Mycophenolate sodium (MPS), which is in clinical development as an enteric-coated tablet (Myfortic), has not yet been characterized as a combination partner of FTY720. We therefore report here the effects of MPS and FTY720 mono and combination therapy in a rat heart allograft model. Heterotopic heart allotransplantation was performed in the DA-to-Lewis-strain combinations. Groups of six rats were treated with placebo, MPS monotherapy, FTY720 monotherapy, and their combination. To circumvent pharmacokinetic problems, MPS was administered by Alza minipumps, while FTY720 was administered by gavage, both for 4 weeks. Graft survival was monitored daily, followed up by histology. Body weight and hematological parameters were determined at 1 and 4 weeks. The median survival time (MST) was 6 days for placebo, 6, 14.5, and more than 56 days for doses 3, 10, and 30 mg/kg per day MPS, with severe side effects (diarrhea, weight loss, lymphopenia) at the highest dose, and 7 and 8 days for the 0.03 and 0.1 mg/kg per day FTY720. The combination of 3 mg/kg per day MPS with these two FTY720 doses still resulted in rejection under treatment.

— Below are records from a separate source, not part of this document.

(* ===== verification/WaitingProofs.v ===== *)
(** * Waiting messages: answers, resending, timeouts

    What happens to a message between [prepare_packet_to_send] and its end:
    its answer comes, it is sent again, or its time is over. *)

From S2P Require Import Prelude StdMap QtInterface MessageItem FragmentedMessage ProtocolState ProtocolSend ProtocolRecv ProtocolFrame ProtocolStream StreamProofs SendProofs ReceiveProofs LostProofs ProtocolInvariant FragmentProofs.

Section waiting.
Context {D B : Type} `{DB : QIODevice B} `{HD : QIODeviceLaws D} `{HSL : QDataStreamLaws} `{HCL : QtBytesLaws}.
Implicit Types (w : World D B) (m : Message_Item.t D).

(** ** Answers *)

Definition awaits (a c : Z) m : bool := (waiting_id m =? a) && (Message_Item.cmd m =? c).

(** The event of a destructor, if there is one. *)
Definition finally_events m : list (Event D) :=
  match Message_Item.dtor m with Some (f, ok) => [Ev_finally_func f ok] | None => [] end.

Definition with_events (evs : list (Event D)) w : World D B :=
  mkWorld (self w) (env_clock w) (env_throws w) (ticks w) (events w ++ evs).

Lemma with_events_nil w : with_events [] w = w.
Proof. destruct w. unfold with_events. simpl. by rewrite app_nil_r. Qed.

Lemma with_events_app e1 e2 w : with_events e2 (with_events e1 w) = with_events (e1 ++ e2) w.
Proof. unfold with_events. simpl. by rewrite app_assoc. Qed.

Lemma destroy_events m w : destroy m w = (Ret tt, with_events (finally_events m) w).
Proof.
  unfold destroy, finally_events. destruct (Message_Item.dtor m) as [[f ok]|]; [done|].
  by rewrite with_events_nil.
Qed.

Lemma pop_answer a c w :
  pop_waiting_answer a c w =
    (Ret (StdMap.extract_first (awaits a c) (waiting_messages_ (self w))).1,
     on_self (with_waiting (StdMap.extract_first (awaits a c) (waiting_messages_ (self w))).2) w).
Proof.
  unfold pop_waiting_answer, pop_waiting_message, bind, member, gets.
  change (fun item : Message_Item.t D => (value_or_0 (Message_Item.id_ item) =? a) && (Message_Item.cmd item =? c))
    with (awaits a c).
  by destruct (StdMap.extract_first _ _).
Qed.

(** An answer packet: flag ANSWER, the id it answers in front of the body. *)
Lemma dispatch_answer i c a body w :
  is_u8 a -> c <> Cmd.REMOVE_FRAGMENT ->
  dispatch_message i c Flags.ANSWER (put W8 a ++ body) w =
    (let* msg := pop_waiting_answer a c in
     match msg with
     | Some m =>
         match Message_Item.answer_func_ m with
         | Some f => call_answer m f body
         | None => destroy m
         end
     | None => ret tt
     end) w.
Proof.
  intros Ha Hc. unfold dispatch_message. destruct (Z.eqb_spec c Cmd.REMOVE_FRAGMENT); [done|].
  change (has_flag Flags.ANSWER Flags.FRAGMENT_QUERY) with false.
  change (has_flag Flags.ANSWER (Z.lor Flags.FRAGMENT Flags.ANSWER)) with true.
  change (has_flag Flags.ANSWER Flags.ANSWER) with true. change (has_flag Flags.ANSWER Flags.FRAGMENT) with false.
  cbv iota. unfold parse. rewrite get_put by done. unfold bind at 1 2, ret at 1 2.
  by rewrite zdrop_app_exact by (by rewrite put_len).
Qed.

However, 10 mg/kg per day MPS in combination with 0.03 or 0.1 mg/kg per day FTY720 yielded MSTs of 41 and 43.5 days, respectively, well beyond the 4-week treatment period. Both combination regimens were well tolerated. Both FTY720 doses combined with the highest MPS dose again caused severe side effects. MPS in monotherapy and combined with FTY720 resulted in steep dose-response curves. However, well tolerated combination regimens could be defined that prevented rejection.